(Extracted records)

(** Whatever is on the stack, the tokens of a tree push its postfix form, of which
    only operators of its level may still wait on the stack. *)
Lemma shunt_renders p ts e : renders p ts e -> forall output ops, stable p ops ->
  exists o k, shunt_all ts output ops = Ok (output ++ o, k ++ ops) /\ o ++ k = postfix e /\ Forall (of_level p) k.
Proof.
  induction 1 as [v|ts e _ IH|ts e _ IH|ts1 ts2 l r _ IH1 _ IH2|p op ts1 ts2 l r Hleft _ IH1 _ IH2|p ts e _ IH]; intros output ops Hs.
  - by exists [Number v], [].
  - destruct (IH output (LeftParen :: ops) I) as (o & k & E & Ho & Hk). exists (o ++ k), []. split; [|by rewrite app_nil_r].
    cbn [shunt_all shunt and_then fst snd]. rewrite shunt_all_app, E. cbn [and_then fst snd shunt_all shunt].
    rewrite (close_level 1) by done. cbn [and_then fst snd]. by rewrite <- app_assoc.
  - destruct (IH output (Op tilde :: ops) (stable_after tilde ops (or_intror eq_refl))) as (o & k & E & Ho & Hk).
    exists o, (k ++ [Op tilde]). split; [|split; [by rewrite app_assoc, Ho|]].
    + cbn [shunt_all shunt]. rewrite stable_pop by done. cbn [and_then fst snd]. rewrite E. by rewrite <- app_assoc.
    + apply Forall_app. split; [done|]. constructor; [|done]. by exists tilde.
  - destruct (IH1 output ops (stable_tighter _ _ Hs)) as (o1 & k1 & E1 & Ho1 & Hk1).
    destruct (IH2 (output ++ o1 ++ k1) (Op caret :: ops) (stable_after caret ops (or_introl eq_refl))) as (o2 & k2 & E2 & Ho2 & Hk2).
    exists ((o1 ++ k1) ++ o2), (k2 ++ [Op caret]). split; [|split].
    + rewrite shunt_all_app, E1. cbn [and_then fst snd shunt_all shunt]. rewrite pop_level; [|clear -Hk1|done].
      * cbn [and_then fst snd]. rewrite <- (app_assoc output o1 k1), E2. by rewrite <- !app_assoc.
      * eapply Forall_impl; [exact Hk1|]. intros t (top & -> & Ht). exists top. split; [done|]. apply should_pop_above. change (precedence caret) with 3%nat. lia.
    + rewrite Ho1. cbn [postfix]. rewrite <- app_assoc, (app_assoc o2), Ho2. done.
    + apply Forall_app. split; [done|]. constructor; [|done]. by exists caret.
  - destruct (left_operator_precedence _ _ Hleft) as [Hop Hp]. destruct (IH1 output ops Hs) as (o1 & k1 & E1 & Ho1 & Hk1).
    destruct (IH2 (output ++ o1 ++ k1) (Op op :: ops)) as (o2 & k2 & E2 & Ho2 & Hk2).
    { intros q Hq. apply should_pop_below. lia. }
    exists ((o1 ++ k1) ++ o2), (k2 ++ [Op op]). split; [|split].
    + rewrite shunt_all_app, E1. cbn [and_then fst snd shunt_all shunt]. rewrite pop_level; [| |by rewrite Hop].
      * cbn [and_then fst snd]. rewrite <- (app_assoc output o1 k1), E2. by rewrite <- !app_assoc.
      * eapply Forall_impl; [exact Hk1|]. intros t (top & -> & Ht). exists top. split; [done|]. apply should_pop_left; lia.
    + rewrite Ho1. cbn [postfix]. rewrite <- app_assoc, (app_assoc o2), Ho2. done.
    + apply Forall_app. split; [|constructor; [|done]; exists op; split; [done|lia]].
      eapply Forall_impl; [exact Hk2|]. intros t (top & -> & Ht). exists top. split; [done|lia].
  - destruct (IH output ops (stable_tighter _ _ Hs)) as (o & k & E & Ho & Hk). exists o, k. split; [done|split; [done|]].
    eapply Forall_impl; [exact Hk|]. intros t (top & -> & Ht). exists top. split; [done|lia].
Qed.

(** *** Postfix order *)

Fixpoint binary (e : Expr) : Prop :=
  match e with Num _ => True | Neg e => binary e | Bin op l r => op ∈ [plus; minus; times; over; percent; caret] /\ binary l /\ binary r end.

Lemma renders_binary p ts e : renders p ts e -> binary e.
Proof.
  induction 1 as [v|ts e _ IH|ts e _ IH|ts1 ts2 l r _ IH1 _ IH2|p op ts1 ts2 l r Hop _ IH1 _ IH2|p ts e _ IH]; cbn [binary]; auto.
  - split; [|done]. rewrite !elem_of_cons. tauto.
  - split; [|done]. rewrite !elem_of_cons. destruct Hop as [[_ Hop]|[_ Hop]]; tauto.
Qed.

Lemma apply_binary_operation `{Power} op a b : op ∈ [plus; minus; times; over; percent; caret] -> apply_binary op a b = operation op a b.
Proof. rewrite !elem_of_cons. intros [->|[->|[->|[->|[->|[->|[]%not_elem_of_nil]]]]]]; reflexivity. Qed.

Lemma eval_postfix_tree `{Power} e rest stack : binary e ->
  eval_postfix (postfix e ++ rest) stack = let* v := eval_tree e in eval_postfix rest (v :: stack).
Proof.
  revert rest stack. induction e as [v|e IH|op l IHl r IHr]; intros rest stack He; cbn [postfix eval_tree].
  - done.
  - rewrite <- app_assoc, IH by done. destruct (eval_tree e); [|done]. done.
  - destruct He as (Hop & Hl & Hr). rewrite <- !app_assoc, IHl by done. destruct (eval_tree l) as [a|]; [|done]. cbn [and_then].
    rewrite IHr by done. destruct (eval_tree r) as [b|]; [|done]. cbn [and_then app eval_postfix eval_token].
    assert (op <> tilde) as Hn by (rewrite !elem_of_cons in Hop; intros ->; by destruct Hop as [|[|[|[|[|[|[]%not_elem_of_nil]]]]]]).
    rewrite (proj2 (N.eqb_neq _ _) Hn), apply_binary_operation by done. by destruct (operation op a b).
Qed.

(** *** From text to tokens *)

Definition token_char (op : char) : char := if (op =? tilde)%N then minus else op.

(** A text of the tokens: blanks anywhere but in a number. *)
Inductive spells : list CalcToken -> str -> Prop :=
| spells_end : spells [] []
| spells_blank c ts s : is_blank c = true -> spells ts s -> spells ts (c :: s)
| spells_number literal v ts s :
    literal <> [] -> forallb is_number_char literal = true -> parse_f64 literal = Some v ->
    (forall c, head s = Some c -> is_number_char c = false) -> spells ts s -> spells (Number v :: ts) (literal ++ s)
| spells_op op ts s : is_operator (token_char op) = true -> spells ts s -> spells (Op op :: ts) (token_char op :: s)
| spells_left ts s : spells ts s -> spells (LeftParen :: ts) (40%N :: s)
| spells_right ts s : spells ts s -> spells (RightParen :: ts) (41%N :: s).

Definition ends_operand (tokens : list CalcToken) : bool :=
  match last tokens with Some (Number _) | Some RightParen => true | _ => false end.

(** Every minus sign is a prefix exactly where no operand ends. *)
Fixpoint placed (before ts : list CalcToken) : Prop :=
  match ts with
  | [] => True
  | t :: ts => match t with Op op => unary (token_char op) before = (op =? tilde)%N | _ => True end /\ placed (before ++ [t]) ts
  end.

Lemma placed_app before a b : placed before (a ++ b) <-> placed before a /\ placed (before ++ a) b.
Proof.
  revert before. induction a as [|t a IH]; intros before; cbn [app placed]; [rewrite app_nil_r; tauto|].
  rewrite IH, <- app_assoc. tauto.
Qed.

Lemma placed_binary op before : op <> tilde -> ends_operand before = true -> unary (token_char op) before = (op =? tilde)%N.
Proof.
  intros Hop He. rewrite (proj2 (N.eqb_neq _ _) Hop). unfold unary. fold (ends_operand before). by rewrite He, andb_false_r.
Qed.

▶ Assigned task
Retype the records above in full, exactly as they appear.

▶ Solved exercise
(** Whatever is on the stack, the tokens of a tree push its postfix form, of which
    only operators of its level may still wait on the stack. *)
Lemma shunt_renders p ts e : renders p ts e -> forall output ops, stable p ops ->
  exists o k, shunt_all ts output ops = Ok (output ++ o, k ++ ops) /\ o ++ k = postfix e /\ Forall (of_level p) k.
Proof.
  induction 1 as [v|ts e _ IH|ts e _ IH|ts1 ts2 l r _ IH1 _ IH2|p op ts1 ts2 l r Hleft _ IH1 _ IH2|p ts e _ IH]; intros output ops Hs.
  - by exists [Number v], [].
  - destruct (IH output (LeftParen :: ops) I) as (o & k & E & Ho & Hk). exists (o ++ k), []. split; [|by rewrite app_nil_r].
    cbn [shunt_all shunt and_then fst snd]. rewrite shunt_all_app, E. cbn [and_then fst snd shunt_all shunt].
    rewrite (close_level 1) by done. cbn [and_then fst snd]. by rewrite <- app_assoc.
  - destruct (IH output (Op tilde :: ops) (stable_after tilde ops (or_intror eq_refl))) as (o & k & E & Ho & Hk).
    exists o, (k ++ [Op tilde]). split; [|split; [by rewrite app_assoc, Ho|]].
    + cbn [shunt_all shunt]. rewrite stable_pop by done. cbn [and_then fst snd]. rewrite E. by rewrite <- app_assoc.
    + apply Forall_app. split; [done|]. constructor; [|done]. by exists tilde.
  - destruct (IH1 output ops (stable_tighter _ _ Hs)) as (o1 & k1 & E1 & Ho1 & Hk1).
    destruct (IH2 (output ++ o1 ++ k1) (Op caret :: ops) (stable_after caret ops (or_introl eq_refl))) as (o2 & k2 & E2 & Ho2 & Hk2).
    exists ((o1 ++ k1) ++ o2), (k2 ++ [Op caret]). split; [|split].
    + rewrite shunt_all_app, E1. cbn [and_then fst snd shunt_all shunt]. rewrite pop_level; [|clear -Hk1|done].
      * cbn [and_then fst snd]. rewrite <- (app_assoc output o1 k1), E2. by rewrite <- !app_assoc.
      * eapply Forall_impl; [exact Hk1|]. intros t (top & -> & Ht). exists top. split; [done|]. apply should_pop_above. change (precedence caret) with 3%nat. lia.
    + rewrite Ho1. cbn [postfix]. rewrite <- app_assoc, (app_assoc o2), Ho2. done.
    + apply Forall_app. split; [done|]. constructor; [|done]. by exists caret.
  - destruct (left_operator_precedence _ _ Hleft) as [Hop Hp]. destruct (IH1 output ops Hs) as (o1 & k1 & E1 & Ho1 & Hk1).
    destruct (IH2 (output ++ o1 ++ k1) (Op op :: ops)) as (o2 & k2 & E2 & Ho2 & Hk2).
    { intros q Hq. apply should_pop_below. lia. }
    exists ((o1 ++ k1) ++ o2), (k2 ++ [Op op]). split; [|split].
    + rewrite shunt_all_app, E1. cbn [and_then fst snd shunt_all shunt]. rewrite pop_level; [| |by rewrite Hop].
      * cbn [and_then fst snd]. rewrite <- (app_assoc output o1 k1), E2. by rewrite <- !app_assoc.
      * eapply Forall_impl; [exact Hk1|]. intros t (top & -> & Ht). exists top. split; [done|]. apply should_pop_left; lia.
    + rewrite Ho1. cbn [postfix]. rewrite <- app_assoc, (app_assoc o2), Ho2. done.
    + apply Forall_app. split; [|constructor; [|done]; exists op; split; [done|lia]].
      eapply Forall_impl; [exact Hk2|]. intros t (top & -> & Ht). exists top. split; [done|lia].
  - destruct (IH output ops (stable_tighter _ _ Hs)) as (o & k & E & Ho & Hk). exists o, k. split; [done|split; [done|]].
    eapply Forall_impl; [exact Hk|]. intros t (top & -> & Ht). exists top. split; [done|lia].
Qed.

(** *** Postfix order *)

Fixpoint binary (e : Expr) : Prop :=
  match e with Num _ => True | Neg e => binary e | Bin op l r => op ∈ [plus; minus; times; over; percent; caret] /\ binary l /\ binary r end.

Lemma renders_binary p ts e : renders p ts e -> binary e.
Proof.
  induction 1 as [v|ts e _ IH|ts e _ IH|ts1 ts2 l r _ IH1 _ IH2|p op ts1 ts2 l r Hop _ IH1 _ IH2|p ts e _ IH]; cbn [binary]; auto.
  - split; [|done]. rewrite !elem_of_cons. tauto.
  - split; [|done]. rewrite !elem_of_cons. destruct Hop as [[_ Hop]|[_ Hop]]; tauto.
Qed.

Lemma apply_binary_operation `{Power} op a b : op ∈ [plus; minus; times; over; percent; caret] -> apply_binary op a b = operation op a b.
Proof. rewrite !elem_of_cons. intros [->|[->|[->|[->|[->|[->|[]%not_elem_of_nil]]]]]]; reflexivity. Qed.

Lemma eval_postfix_tree `{Power} e rest stack : binary e ->
  eval_postfix (postfix e ++ rest) stack = let* v := eval_tree e in eval_postfix rest (v :: stack).
Proof.
  revert rest stack. induction e as [v|e IH|op l IHl r IHr]; intros rest stack He; cbn [postfix eval_tree].
  - done.
  - rewrite <- app_assoc, IH by done. destruct (eval_tree e); [|done]. done.
  - destruct He as (Hop & Hl & Hr). rewrite <- !app_assoc, IHl by done. destruct (eval_tree l) as [a|]; [|done]. cbn [and_then].
    rewrite IHr by done. destruct (eval_tree r) as [b|]; [|done]. cbn [and_then app eval_postfix eval_token].
    assert (op <> tilde) as Hn by (rewrite !elem_of_cons in Hop; intros ->; by destruct Hop as [|[|[|[|[|[|[]%not_elem_of_nil]]]]]]).
    rewrite (proj2 (N.eqb_neq _ _) Hn), apply_binary_operation by done. by destruct (operation op a b).
Qed.

(** *** From text to tokens *)

Definition token_char (op : char) : char := if (op =? tilde)%N then minus else op.

(** A text of the tokens: blanks anywhere but in a number. *)
Inductive spells : list CalcToken -> str -> Prop :=
| spells_end : spells [] []
| spells_blank c ts s : is_blank c = true -> spells ts s -> spells ts (c :: s)
| spells_number literal v ts s :
    literal <> [] -> forallb is_number_char literal = true -> parse_f64 literal = Some v ->
    (forall c, head s = Some c -> is_number_char c = false) -> spells ts s -> spells (Number v :: ts) (literal ++ s)
| spells_op op ts s : is_operator (token_char op) = true -> spells ts s -> spells (Op op :: ts) (token_char op :: s)
| spells_left ts s : spells ts s -> spells (LeftParen :: ts) (40%N :: s)
| spells_right ts s : spells ts s -> spells (RightParen :: ts) (41%N :: s).

Definition ends_operand (tokens : list CalcToken) : bool :=
  match last tokens with Some (Number _) | Some RightParen => true | _ => false end.

(** Every minus sign is a prefix exactly where no operand ends. *)
Fixpoint placed (before ts : list CalcToken) : Prop :=
  match ts with
  | [] => True
  | t :: ts => match t with Op op => unary (token_char op) before = (op =? tilde)%N | _ => True end /\ placed (before ++ [t]) ts
  end.

Lemma placed_app before a b : placed before (a ++ b) <-> placed before a /\ placed (before ++ a) b.
Proof.
  revert before. induction a as [|t a IH]; intros before; cbn [app placed]; [rewrite app_nil_r; tauto|].
  rewrite IH, <- app_assoc. tauto.
Qed.

Lemma placed_binary op before : op <> tilde -> ends_operand before = true -> unary (token_char op) before = (op =? tilde)%N.
Proof.
  intros Hop He. rewrite (proj2 (N.eqb_neq _ _) Hop). unfold unary. fold (ends_operand before). by rewrite He, andb_false_r.
Qed.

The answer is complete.